Universal Principles of Design calls it the uncanny valley:
[http://books.google.com/books?id=zXAx9_Y8GiEC&lpg=PA243&...](http://books.google.com/books?id=zXAx9_Y8GiEC&lpg=PA243&ots=1iPwewHla8&dq=universal%20principles%20of%20design&pg=PA243#v=onepage&q&f=false)

------
harrisreynolds
This is basic "How People Think" 101. People like HOT, INTERESTING, SEXY.
People also like FUNNY! Which is why this article was BRILLIANT.

------
gavanwoolery
I like the occasional "common sense" article as much as the next guy, but this
was a little bit too obvious, vague, and uninformative. Make a product that is
interesting that has meaning and people like. Wow, really?

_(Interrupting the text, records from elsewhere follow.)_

Lemma library_path_round_trip_witness :
  ∃ paths,
    h_delete_library_path sample_globals
      (h_add_library_path sample_globals initial_settings ["lib>tools"]).2
      ["lib>tools"]
    = (_ok "removed library path: lib>tools", sample_globals,
       set_library_paths paths
         (h_add_library_path sample_globals initial_settings ["lib>tools"]).2)
    ∧ paths = [].
Proof.
  destruct (library_path_round_trip sample_globals initial_settings
              "lib>tools" (NoDup_nil_2 : NoDup (LIBRARY_PATHS initial_settings)))
    as (_ & paths & Hdel & _ & Hsame & _).
  exists paths. split; [exact Hdel |]. apply Hsame. apply not_elem_of_nil.
Defined.

Lemma byte_eqb_refl b : Byte.eqb b b = true.
Proof. by apply Byte.byte_dec_lb. Qed.

Lemma first_difference_spec ca cb i :
  ca ≠ cb →
  ∃ o, first_difference ca cb i = i + o
       ∧ take o ca = take o cb
       ∧ ca !! o ≠ cb !! o.
Proof.
  revert cb i. induction ca as [|x ca IH]; intros [|y cb] i Hne; simpl.
  - done.
  - exists 0. by rewrite Nat.add_0_r.
  - exists 0. by rewrite Nat.add_0_r.
  - destruct (Byte.eqb x y) eqn:E.
    + apply Byte.byte_dec_bl in E as ->.
      destruct (IH cb (S i)) as (o & Ho & Htake & Hdiff); [congruence |].
      exists (S o). simpl. rewrite Ho, Htake. split; [lia | done].
    + exists 0. rewrite Nat.add_0_r. split; [done |]. split; [done |].
      simpl. intros [= ->]. by rewrite byte_eqb_refl in E.
Qed.

Lemma first_difference_sym ca cb i :
  first_difference ca cb i = first_difference cb ca i.
Proof.
  revert cb i. induction ca as [|x ca IH]; intros [|y cb] i; simpl; try done.
  destruct (Byte.eqb x y) eqn:E.
  - apply Byte.byte_dec_bl in E as ->. by rewrite byte_eqb_refl.
  - destruct (Byte.eqb y x) eqn:E'; [|done].
    apply Byte.byte_dec_bl in E' as ->. by rewrite byte_eqb_refl in E.
Qed.

Section CompareFacts.
Variable read_file : string → file_read.
Lemma tf_zeros_wf n m : wf2 (tf_zeros (T:=T) n m) = true.
Proof.
  apply wf2_spec. cbn [tf_zeros rows shape0 shape1].
  split; [by rewrite length_replicate|].
  apply Forall_replicate. by rewrite length_replicate.
Qed.

(** C4.  [initialize] calls the input function at time 0 with the
    initial flag and no predictions.  It returns the finished flags of
    that call, the initial recurrent state, and as first input the
    vector of the input function followed by a block of zeros as wide as
    the feature axis (the third) of [attention_inputs]: the width is the
    raw input width plus the feature width, and the trailing block is all
    zeros.  It returns exactly when the input function does. *)
Theorem initialize_appends_zero_context self :
  (forall raw finished,
     input_fn (base self) 0%Z true None = Some (raw, finished) ->
     wf2 raw = true ->
     exists first_inputs,
       initialize self
       = Some (finished, first_inputs, initial_state (base self))
       /\ wf2 first_inputs = true
       /\ shape0 first_inputs = shape0 raw
       /\ shape1 first_inputs
          = shape1 raw + t3_shape2 (attention_inputs self)
       /\ length (rows first_inputs) = length (rows raw)
       /\ forall i r, rows first_inputs !! i = Some r ->
            length r = shape1 raw + t3_shape2 (attention_inputs self)
            /\ rows raw !! i = Some (take (shape1 raw) r)
            /\ drop (shape1 raw) r
               = replicate (t3_shape2 (attention_inputs self)) zero)
  /\ (forall finished first_inputs state,
        initialize self = Some (finished, first_inputs, state) ->
        state = initial_state (base self)
        /\ exists raw,
             input_fn (base self) 0%Z true None = Some (raw, finished))
  /\ (input_fn (base self) 0%Z true None = None ->
      initialize self = None).
Proof.
  unfold initialize. split; [|split].
  - intros raw finished -> Hwf. cbn [mbind option_bind].
    set (feat := t3_shape2 (attention_inputs self)).
    destruct (tf_concat1 raw (tf_zeros (shape0 raw) feat))
      as [first_inputs|] eqn:Hcat.
    2:{ unfold tf_concat1 in Hcat. cbn [tf_zeros shape0] in Hcat.
        by case_decide. }
    cbn [mbind option_bind]. exists first_inputs. split; [done|].
    pose proof (tf_concat1_wf _ _ _ Hcat Hwf (tf_zeros_wf _ _)) as Hwf'.
    pose proof (tf_concat1_Some _ _ _ Hcat) as (_ & Hs0 & Hs1 & Hrows).
    split; [done|]. split; [done|]. split; [done|]. split.
    { apply wf2_spec in Hwf as [Hn _]. rewrite Hrows, length_zip_with.
      cbn [tf_zeros rows]. rewrite length_replicate. lia. }
    intros i r Hi.
    pose proof (wf2_row _ _ _ Hwf' Hi) as Hlen.
    destruct (tf_concat1_row _ _ _ i r Hcat Hwf Hi) as [Hraw Hzero].
    split; [by rewrite Hlen, Hs1|]. split; [done|].
    cbn [tf_zeros rows] in Hzero.
    apply lookup_replicate in Hzero as [Hzero _]. done.
  - intros finished first_inputs state Hinit.
    destruct (input_fn (base self) 0%Z true None) as [[raw fin]|];
      [|done].
    cbn [mbind option_bind] in Hinit.
    destruct (tf_concat1 _ _) as [first|]; [|done].
    cbn [mbind option_bind] in Hinit. injection Hinit as <- <- <-.
    split; [done|]. by exists raw.
  - by intros ->.
Qed.
End InitializeClaim.

(** In the scenario the start tokens have width 1 and the encodings width
    3: the first input has width 4 and ends in three zeros. *)
Lemma initialize_appends_zero_context_witness :
  exists first_inputs,
    initialize Scenario.decoder
    = Some ([false; false], first_inputs, Scenario.demo_state)
    /\ shape1 first_inputs = 4
    /\ forall r, r ∈ rows first_inputs -> drop 1 r = [0; 0; 0]%Q.
Proof.
  destruct (initialize_appends_zero_context Scenario.decoder)
    as (Hinit & _ & _).
  destruct (Hinit (mkTensor2 2 1 [[1]; [2]]%Q) [false; false]
              eq_refl eq_refl) as (first_inputs & Hfirst & _ & _ & Hw & _ & Hr).
  exists first_inputs. split; [done|]. split; [done|].
  intros r [i Hi]%list_elem_of_lookup.
  destruct (Hr i r Hi) as (_ & _ & Hzero). exact Hzero.
Defined.
Lemma ensure_is_idempotent_witness :
  let first := Server.ensureUserByRobloxProfile "555" (Some "dan") None 10
                                                Members.roster_table in
  is_Some (fst first)
  /\ Server.ensureUserByRobloxProfile "555" (Some "daniel") (Some "Dan") 20 (snd first)
     = first.
Proof.
  apply (ensure_is_idempotent "555" (Some "dan") None (Some "daniel") (Some "Dan") 10 20
           Members.roster_table).
  repeat constructor.
Defined.

(** X11: external ids stay unique: if no two stored members share an
    external id, none do after [ensureUserByRobloxProfile], after the upsert
    of the keyed verification check, or after POST /api/users, whether the
    call creates a row or finds one. *)
Theorem external_ids_stay_unique :
  (forall rid uname dname now t,
      List.NoDup (external_ids Server.roblox_id (Server.users t)) ->
      List.NoDup (external_ids Server.roblox_id
               (Server.users
                  (snd (Server.ensureUserByRobloxProfile rid uname dname now t)))))
  /\ (forall rid uname dname now st,
      List.NoDup (external_ids Keyed.roblox_id (Keyed.users st)) ->
      List.NoDup (external_ids Keyed.roblox_id
               (Keyed.users (Keyed.upsert_profile rid uname dname now st))))
  /\ (forall rid uname dname br rk now t,
      List.NoDup (external_ids Keyed.roblox_id (Basic.users t)) ->
      List.NoDup (external_ids Keyed.roblox_id
               (Basic.users (snd (Basic.upsert_user rid uname dname br rk now t))))).
Proof.
  split; [|split].
  - intros rid uname dname now t Hnd. unfold Server.ensureUserByRobloxProfile.
    destruct (find _ (Server.users t)) eqn:Hfind; [exact Hnd|].
    cbn [snd Server.users]. rewrite external_ids_app. cbn.
    apply nodup_snoc; [exact Hnd|].
    apply external_ids_absent. intros u Hu. exact (find_none _ _ Hfind u Hu).
  - intros rid uname dname now st Hnd. unfold Keyed.upsert_profile.
    destruct (existsb _ (Keyed.users st)) eqn:Hex; cbn [Keyed.users].
    + rewrite external_ids_map; [exact Hnd|].
      intros u. destruct (Server.text_is (Keyed.roblox_id u) rid); reflexivity.
    + rewrite external_ids_app. cbn. apply nodup_snoc; [exact Hnd|].
      apply external_ids_absent. exact (existsb_none _ _ Hex).
  - intros rid uname dname br rk now t Hnd. unfold Basic.upsert_user. cbn [snd].
    destruct (existsb _ (Basic.users t)) eqn:Hex; cbn [Basic.users].
    + rewrite external_ids_map; [exact Hnd|].
      intros u. destruct (Basic.conflicts rid u); reflexivity.
    + rewrite external_ids_app. destruct rid as [r|]; cbn.
      * apply nodup_snoc; [exact Hnd|].
        apply external_ids_absent. exact (existsb_none _ _ Hex).
      * now rewrite app_nil_r.
Qed.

Wait, I've got a
better strategy, that is even more straight to the point: Make money, get
rich.

Making something that people care about is a goal, not a strategy.

------
ghc
I cannot begin to express how much this made me think. In preparation for my
own launch coming up, I'm looking at it and wondering why I've spent so much
time of Minimum Viable Product when the personality just won't cut it. The
guys at Hipmunk posted something to this affect a while ago, but it didn't
have the weight of this.

But how does one launch a product with a personality? As a developer, not a
designer, I'm at a loss...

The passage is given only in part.